If someone has forwarded this to you and you want to get one delivered to you every week, you can subscribe to receive this newsletter by clicking below

Our session on Publication Norms for Responsible AI was packed with insights from community members that joined us from many countries from around the world, we went into the depths of the questions trying to find answers to some of the thorniest challenges when it comes to publishing about high-stakes research.

“ … one important aspect in upholding ‘responsible AI’ is the consideration of when and how to publish novel research in a way that maximizes benefits while mitigating potential harms.” - Partnership on AI.

We’re working with Partnership on AI for this events and look forward to your participation! You can get your tickets from here. Even if you missed the first session, don’t worry as you’ll receive the notes from it in preparation for the session this coming week.

In research summaries this week, we dive into the idea of what the gaps in industry are today when it comes to defending against ML specific attacks and what we can learn from traditional cybersecurity. We also discuss a paper on how to capture diversity better in outcomes of algorithmic systems by leveraging subjective inputs from individuals themselves.

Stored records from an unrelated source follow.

(* ===== verification/Outbox.v ===== *)
(** * The outbox ([workers.rs], [handlers/mod.rs])

    Handlers write notification intents in their own transaction; a worker
    claims a batch of them under a lease and delivers each in a transaction of
    its own.  A row that can never be delivered is set aside, so it does not
    stall the rows behind it.  This is the pass of a deployment without the
    Paykit client, which skips the Paykit rows.  Claimed rows are delivered in
    the order of their ids, which the statement does not promise. *)

From S2P Require Import Prelude Domain Json Text Store Commands Actions Samples.

Definition SYSTEM_ACTOR : string := "system".
Definition OUTBOX_BATCH_SIZE : nat := 100.

(** ** Intents *)

Definition notice_str (n : BitcoinReviewNotice) : string :=
  match n with
  | LateSettlement => "late_settlement"
  | AmountMismatch => "amount_mismatch"
  | ConfirmationFailed => "confirmation_failed"
  | SellerConfirmationWindowElapsed => "seller_confirmation_window_elapsed"
  | SellerResponseOverdue => "seller_response_overdue"
  end.

Definition ALL_NOTICES : list BitcoinReviewNotice :=
  [LateSettlement; AmountMismatch; ConfirmationFailed; SellerConfirmationWindowElapsed;
   SellerResponseOverdue].

(** [BitcoinReviewNotice::parse]. *)
Definition parse_notice (value : string) : option BitcoinReviewNotice :=
  find (fun n => notice_str n =? value)%string ALL_NOTICES.

Definition quarantine_str (q : OutboxQuarantine) : string :=
  match q with
  | UnroutableKind => "unroutable_kind"
  | MissingRecipientPubky => "missing_recipient_pubky"
  | MissingActorPubky => "missing_actor_pubky"
  | MissingAggregateId => "missing_aggregate_id"
  end.

Record Intent := mkIntent {
  in_notification_type : string;
  in_recipient : string;
  in_actor : string;
  in_aggregate_id : string;
  in_amount : option Json;
  in_review_reason : option string;
}.
(* ===== verification/PaymentMethods.v ===== *)
(** * Payment methods ([payments.rs], [payment_availability.rs],
    [paypal_refund.rs], [payment_methods.rs])

    The checks on a seller's payment configuration, the clients that ask
    Stripe, PayPal and Paykit with the references they send, the cache of
    Paykit's availability; PayPal's refund notifications with their ledger and
    inbox; and the endpoints of [payment_methods.rs]: the seller's
    configuration, the method a buyer binds to an order, the fiat payments
    that are verified or reported, and PayPal's notifications.  What the
    network answers is an argument: a function of the request, or the answer
    itself. *)

From stdpp Require Import sorting.
From stdpp Require Import pretty.
From S2P Require Import Prelude StateMachines Domain Json Seal Pubky Text Store Commands.
From S2P Require Import Actions Reviews Holds DigitalManual Cancellation Payment Fx Inventory.
From S2P Require Import LateMoney.

(** ** Crates *)

(** The parts of a [url::Url] the service reads. *)
Record ParsedUrl := mkParsedUrl {
  pu_scheme : string;
  pu_host : option string;
  pu_username : string;
  pu_password : option string;
  pu_fragment : option string;
}.

(** What [url], [form_urlencoded] and [sha2] do: a URL with pairs appended to
    its query, the pairs of a form body, a digest as its bytes. *)
Class PaymentCrates := {
  parse_url : string -> option ParsedUrl;
  append_pairs : forall (base : string) (pairs : list (string * string)), option string;
  parse_form : string -> list (string * string);
  sha256 : string -> list Z;
}.

(** ** Configuration checks

    The error of a refused value. *)

Section Validators.
Context `{PC : !PaymentCrates}.
Lemma effective_announced now db k d :
  drop_row_ok now db k d -> effective_state d now = DAnnounced -> d_state d = DAnnounced.
Proof.
  intros [_ _ Hl _ _]. unfold effective_state, derived_state.
  destruct (d_state d); simpl; try done. specialize (Hl eq_refl).
  repeat case_match; try done; reflect_bools; lia.
Qed.
(** The seller's commands. *)
Definition drop_kept (now : Time) (db db' : Db) : Prop := drops_ok now db' /\ drops_only db db'.

Lemma drop_kept_event now db db' e :
  drop_kept now db db' ->
  drop_kept now db (upd events (fun l => l ++ [e]) (upd draws N.succ db')).
Proof.
  intros [Hok Hf]. split; [by eapply drops_ok_same; [..|exact Hok]|].
  etransitivity; [exact Hf|by split].
Qed.

Lemma wp_drop_event now db db' cid agg rev actor ek (A : Type) (f : Uuid -> A) :
  drop_kept now db db' ->
  wp (let* event_id := insert_event cid agg rev actor ek now in ret (f event_id))
    (fun _ => drop_kept now db) any_refusal db'.
Proof. intros Hk. apply wp_bind, wp_insert_event. intros e _ _. wp_step. by apply drop_kept_event. Qed.

Lemma wp_drop_sync actor command payload fetched now db :
  drops_ok now db ->
  wp (Drops.sync actor command payload fetched now) (fun _ => drop_kept now db) any_refusal db.
Proof.
  intros Hok. unfold Drops.sync, fetch_drop_for_update. do 4 wp_step. wp_step.
  eapply wp_mono with (R' := any_refusal) (Q' := fun _ => eq db);
    [by wp_step; wp_step| |done].
  intros record ? <-. do 6 wp_step. wp_step.
  - rename d into cur, Heqo into Hcur. pose proof (dk_row _ _ Hok _ _ Hcur) as Hrow.
    wp_step; [by wp_step|]. unfold apply_resync, update_drop. do 2 wp_step.
    rename select (negb _ = false) into He. apply negb_false_iff, bool_decide_eq_true in He.
    do 2 wp_step. assert (v = cur) as -> by congruence. set (d' := upd d_updated_at _ _) in *.
    assert (Hok' : drops_ok now (upd drops (<[c_aggregate_id command := d']>) db)).
    { eapply drops_fresh; try done.
      - intros b. eapply dk_announced; [exact Hrow|]. by eapply effective_announced.
      - destruct Hrow. done.
      - apply derived_live. }
    do 2 wp_step. apply wp_bind. eapply wp_mono;
      [apply (wp_insert_drop_listing_bindings _ _ _ now)| |done].
    { by eapply drops_ok_same; [..|exact Hok']. }
    intros [] db' [Hok'' Hf]. apply wp_drop_event. split; [done|].
    etransitivity; [|exact Hf]. by split.
  - unfold apply_registration. do 2 wp_step.
    apply wp_bind. eapply wp_mono; [apply (wp_insert_drop_listing_bindings _ _ _ now)| |done].
    { eapply drops_fresh; try done; [|apply derived_live].
      intros b. by eapply no_drop_no_purchase. }
    intros [] db' [Hok'' Hf]. apply wp_drop_event. split; [done|].
    etransitivity; [|exact Hf]. by split.
Qed.

Lemma wp_drop_cancel actor command now db :
  drops_ok now db ->
  wp (Drops.cancel actor command now) (fun _ => drop_kept now db) any_refusal db.
Proof.
  intros Hok. unfold Drops.cancel, fetch_drop_for_update, update_drop,
    deactivate_drop_listing_bindings. do 10 wp_step.
  apply wp_bind, wp_debug_assert.
  { rename select (negb (is_active_state _) = false) into He.
    by destruct (effective_state a now). }
  do 2 wp_step. assert (v = a) as -> by congruence.
  do 2 wp_step. apply wp_drop_event. split; [|by split].
  eapply drops_ok_same; [..|eapply (drops_put now db _ a)]; try done.
  by destruct (dk_row _ _ Hok _ _ H).
Qed.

In article summaries, we talk about some techniques that will help boost accurate scientific information on the coronavirus in the face of misinformation, the role of reputation in today’s information age, how AI systems can be insured against malicious adversaries, the limits of AI in fighting the coronavirus, how AI could lend a helping hand to journalism, and what we can learn from Ubuntu to build more inclusive AI systems.

Our learning communities have received an overwhelming response! Thank you everyone!
We operate on the open learning concept where we have a collaborative syllabus on each of the focus areas and meet every two weeks to learn from our peers. We are starting with 5 communities focused on: disinformation, privacy, labor impacts of AI, machine learning security and complex systems theory. You can fill out this form to receive an invite!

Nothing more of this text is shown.